WHAT IS NEEDED
Please transcribe the data that follows exactly, from its first line through the line that contains "- simpl. intros".

:::::

Lemma add_tier_fallback cfg cfg' :
  with_fallback (shown cfg) -> handleAddTier cfg = Some cfg' ->
  length (tiers cfg') = S (length (shown cfg)) /\ with_fallback (tiers cfg') /\
  exists u t, tiers cfg' = u ++ [t] /\ conditions t = [].
Proof.
  intros H E. unfold handleAddTier in E. fold (shown cfg) in E. injection E as <-. cbn [tiers].
  destruct (last_snoc_inv (shown cfg) (shown_nonempty cfg)) as (u & x & Es). rewrite Es in *.
  apply fallback_split in H. assert (Elast : length (u ++ [x]) - 1 = length u) by (rewrite length_app; simpl; lia). rewrite Elast.
  rewrite lookup_app_r, Nat.sub_diag by lia. cbn [lookup list_lookup].
  set (ts1 := match conditions x with [] => _ | _ => _ end).
  assert (Ht : length ts1 = length u + 1 /\ Forall (fun t => conditions t <> []) ts1).
  { subst ts1. destruct (conditions x) as [|c cs] eqn:Ec.
    - rewrite (insert_app_r_alt u [x]) by lia. rewrite Nat.sub_diag, length_app. split; [done|].
      apply Forall_app. split; [done|]. by apply Forall_singleton.
    - rewrite length_app. split; [done|]. apply Forall_app. split; [done|]. apply Forall_singleton. by rewrite Ec. }
  destruct Ht as [Hl Hf]. rewrite (length_app ts1), (length_app u), Hl. split; [simpl; lia|]. split; [by apply fallback_split|].
  by eexists _, _.
Qed.

Lemma removelast_lookup {A} (l : list A) (P : A -> Prop) :
  Forall P (removelast l) <-> (forall i x, S i < length l -> l !! i = Some x -> P x).
Proof.
  destruct l as [|y u _] using rev_ind; [by split; [intros _ i x; simpl; lia|constructor]|].
  rewrite removelast_last, Forall_lookup, length_app. split; intros H i x.
  - simpl. intros Hi. rewrite lookup_app_l by lia. apply H.
  - intros Hi. pose proof (lookup_lt_Some _ _ _ Hi). apply (H i); [simpl; lia|]. by rewrite lookup_app_l.
Qed.

Lemma delete_fallback ts i : with_fallback ts -> with_fallback (delete i ts).
Proof.
  unfold with_fallback. rewrite !removelast_lookup. intros H j x Hj Hx.
  assert (Hlook : forall k y, delete i ts !! k = Some y -> ts !! (if decide (k < i) then k else S k) = Some y).
  { intros k y. destruct (decide (k < i)); [by rewrite list_lookup_delete_lt|by rewrite list_lookup_delete_ge by lia]. }
  apply lookup_lt_is_Some_2 in Hj as [y Hy]. apply Hlook in Hy. apply Hlook in Hx. apply lookup_lt_Some in Hy.
  eapply H; [|exact Hx]. destruct (decide (j < i)), (decide (S j < i)); lia.
Qed.
Lemma persist_reads_witness :
  exists o' rows', persistPricingData sample_data [js "dall"; js "new"] sample_options = inr o' /\
    buildModelSnapshots o' = inr rows' /\ by_name (js "gpt") rows' = by_name (js "gpt") sample_rows /\
    match by_name (js "dall") rows' with Some s => sn_billingMode s = Some (js "per-token") | None => False end.
Proof.
  destruct (persist_reads sample_data [js "dall"; js "new"] sample_options sample_tables sample_rows)
    as (o' & rows' & H1 & H2 & H3).
  - exact sample_parses.
  - exact sample_plain.
  - exact sample_rows_read.
  - exact sample_savable.
  - repeat (apply Forall_cons; split; [split; [units_done|vm_compute; reflexivity]|]). constructor.
  - intros name _. eexists. reflexivity.
  - exists o', rows'. split; [exact H1|]. split; [exact H2|]. split; [rewrite H3; reflexivity|]. rewrite H3. reflexivity.
Defined.

Lemma delete_reads_witness :
  exists o' rows', handleDelete (js "gpt") sample_options = inr o' /\ buildModelSnapshots o' = inr rows' /\
    by_name (js "gpt") rows' = None.
Proof.
  destruct (delete_reads (js "gpt") sample_options sample_tables sample_rows sample_parses sample_plain sample_rows_read)
    as (o' & rows' & H1 & H2 & H3).
  exists o', rows'. split; [exact H1|]. split; [exact H2|]. rewrite H3. reflexivity.
Defined.

Definition claude_row : ModelRow := model_row sample_rows sample_rows (js "claude").

Lemma stored_digits x :
  canonical_digits (json_num x) = true -> num_of_dec false (digits_value (json_num x)) 0 = x -> num_is_finite x = true ->
  parse_float (num_to_string x) = x -> stored x.
Proof. intros H1 H2 H3 H4. split; [by apply num_reads_digits|done|done]. Qed.

(** The tier of "claude". *)
Definition claude_tier : list VisualTier :=
  [VTier (js "base") [] (num_of_Z 3) (num_of_Z 15) CACHE_MODE_GENERIC []].

Lemma claude_presentable : presentable claude_tier.
Proof.
  split; [done|]. apply Forall_singleton. split; [|by apply nested_plain].
  split; [reflexivity|check_num|check_num| |constructor].
  apply extras_check. unfold EXTRA_FIELDS. repeat (apply Forall_cons; split; [check_num|]). constructor.
Qed.

Lemma claude_commits :
  match panel_open 5 (Some (edit_data claude_row)) panel_initial with inr p => is_some (commitDraft p) | inl _ => false end = true.
Proof. vm_compute. reflexivity. Qed.

Lemma save_unchanged_witness :
  exists p' d o' rows', panel_open 5 (Some (edit_data claude_row)) panel_initial = inr p' /\ commitDraft p' = Some d /\
    persistPricingData d [d_name d] sample_options = inr o' /\ buildModelSnapshots o' = inr rows' /\
    by_name (js "dall") rows' = by_name (js "dall") sample_rows /\ by_name (js "claude") rows' = by_name (js "claude") sample_rows.
Proof.
  destruct (drafted claude_row) as [s|] eqn:Es; [|vm_compute in Es; discriminate Es].
  destruct (save_unchanged claude_row s panel_initial 4 sample_options sample_tables sample_rows) as (p' & Hp & Hsave).
  - exact sample_parses.
  - exact sample_plain.
  - exact sample_rows_read.
  - exact Es.
  - vm_compute in Es. injection Es as <-. vm_compute. reflexivity.
  - vm_compute in Es. injection Es as <-. reflexivity.
  - assert (En : sn_name s = js "claude") by (vm_compute in Es; injection Es as <-; reflexivity). rewrite En. split.
    + intros []; vm_compute; try (left; reflexivity). right. eexists. split; [reflexivity|]. apply stored_digits; vm_compute; reflexivity.
    + right. eexists _, _, _. split; [vm_compute; reflexivity|]. split; [vm_compute; reflexivity|].
      split; [vm_compute; reflexivity|]. split; [vm_compute; reflexivity|]. split; [vm_compute; reflexivity|].
      apply units_check. vm_compute. reflexivity.
  - assert (En : sn_name s = js "claude") by (vm_compute in Es; injection Es as <-; reflexivity). rewrite En.
    split; [units_done|vm_compute; reflexivity].
  - assert (En : sn_name s = js "claude") by (vm_compute in Es; injection Es as <-; reflexivity). rewrite En. vm_compute. reflexivity.
  - intros _. exists claude_tier, []. split; [exact claude_presentable|]. split; [constructor|].
    vm_compute in Es. injection Es as <-. split; vm_compute; reflexivity.
  - destruct (commitDraft p') as [d|] eqn:Ed.
    + destruct (Hsave d eq_refl) as (o' & rows' & H1 & H2 & H3).
      exists p', d, o', rows'. split; [exact Hp|]. split; [exact Ed|]. split; [exact H1|]. split; [exact H2|]. split; apply H3.
    + exfalso. pose proof claude_commits as H. rewrite Hp, Ed in H. discriminate H.
Defined.

(** An expression that the visual editor does not read: opening the model and
    saving it stores the expression that charges nothing. *)
Example opened_and_saved_lost :
  let o := write_options (MkTables (tabulate (fun _ => [])) [(js "m", JStr (js "tiered_expr"))] [(js "m", JStr (js "p * 2 + c * 4"))]) in
  match buildModelSnapshots o with
  | inr rows =>
      match panel_open 4 (Some (edit_data (model_row rows rows (js "m")))) panel_initial with
      | inr p =>
          match commitDraft p with
          | Some d => d_billingExpr d = Some (js "p * 0 + c * 0") /\
              match persistPricingData d [d_name d] o with
              | inr o' => op_billingExpr o' <> op_billingExpr o
              | inl _ => False
              end
          | None => False
          end
      | inl _ => False
      end
  | inl _ => False
  end.
Proof. vm_compute. split; [reflexivity|]. intros H. discriminate H. Qed.

Definition switched_panel : Panel := panel_reset (Some (edit_data (model_row sample_rows sample_rows (js "dall")))) panel_initial.

Lemma fixed_price_shadows_per_token_witness :
  pricingMode switched_panel = PerRequest /\
  exists s, saved_snapshot (buildSubmitData (panel_handleModeChange PerToken (handlePromptPriceChange (js "10") switched_panel))) (js "dall") = inr s /\
    sn_billingMode s = Some (js "per-request") /\ get Ratio (sn_prices s) = Some [].
Proof.
  split; [vm_compute; reflexivity|]. eexists. split; [reflexivity|].
  destruct (fixed_price_shadows_per_token (handlePromptPriceChange (js "10") switched_panel) (js "dall") _
    ltac:(vm_compute; reflexivity) ltac:(vm_compute; reflexivity) eq_refl) as [H1 H2].
  split; [exact H1|]. apply H2. discriminate.
Defined.

Definition units_text (s : jstr) : bool := forallb (fun c => (c <? 65536)%N) s.

Definition units_row (s : ModelPricingSnapshot) : bool :=
  (forallb (fun f => units_text (get f (sn_prices s) ?? [])) ALL_FIELDS &&
   (units_text (sn_billingMode s ?? []) && (units_text (sn_billingExpr s ?? []) && units_text (sn_requestRuleExpr s ?? []))))%bool.

Lemma units_rows rows : forallb units_row rows = true -> Forall units_snapshot rows.
Proof.
  intros H. apply Forall_forall. intros s Hs. rewrite forallb_forall in H. apply list_elem_of_In, H in Hs.
  unfold units_row in Hs. rewrite !andb_true_iff in Hs. destruct Hs as (Hp & Hm & He & Hr).
  split; [|split_and!; by apply units_check]. intros f. rewrite forallb_forall in Hp. apply units_check, Hp, list_elem_of_In, all_fields.
Qed.

Lemma changed_iff_different_witness :
  isDraftChanged (model_row sample_rows [] (js "gpt")) = true.
Proof.
  apply (changed_iff_different sample_rows [] (js "gpt")).
  - apply units_rows. vm_compute. reflexivity.
  - constructor.
  - vm_compute. discriminate.
Defined.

:::::

THE ANSWER
Lemma add_tier_fallback cfg cfg' :
  with_fallback (shown cfg) -> handleAddTier cfg = Some cfg' ->
  length (tiers cfg') = S (length (shown cfg)) /\ with_fallback (tiers cfg') /\
  exists u t, tiers cfg' = u ++ [t] /\ conditions t = [].
Proof.
  intros H E. unfold handleAddTier in E. fold (shown cfg) in E. injection E as <-. cbn [tiers].
  destruct (last_snoc_inv (shown cfg) (shown_nonempty cfg)) as (u & x & Es). rewrite Es in *.
  apply fallback_split in H. assert (Elast : length (u ++ [x]) - 1 = length u) by (rewrite length_app; simpl; lia). rewrite Elast.
  rewrite lookup_app_r, Nat.sub_diag by lia. cbn [lookup list_lookup].
  set (ts1 := match conditions x with [] => _ | _ => _ end).
  assert (Ht : length ts1 = length u + 1 /\ Forall (fun t => conditions t <> []) ts1).
  { subst ts1. destruct (conditions x) as [|c cs] eqn:Ec.
    - rewrite (insert_app_r_alt u [x]) by lia. rewrite Nat.sub_diag, length_app. split; [done|].
      apply Forall_app. split; [done|]. by apply Forall_singleton.
    - rewrite length_app. split; [done|]. apply Forall_app. split; [done|]. apply Forall_singleton. by rewrite Ec. }
  destruct Ht as [Hl Hf]. rewrite (length_app ts1), (length_app u), Hl. split; [simpl; lia|]. split; [by apply fallback_split|].
  by eexists _, _.
Qed.

Lemma removelast_lookup {A} (l : list A) (P : A -> Prop) :
  Forall P (removelast l) <-> (forall i x, S i < length l -> l !! i = Some x -> P x).
Proof.
  destruct l as [|y u _] using rev_ind; [by split; [intros _ i x; simpl; lia|constructor]|].
  rewrite removelast_last, Forall_lookup, length_app. split; intros H i x.
  - simpl. intros Hi. rewrite lookup_app_l by lia. apply H.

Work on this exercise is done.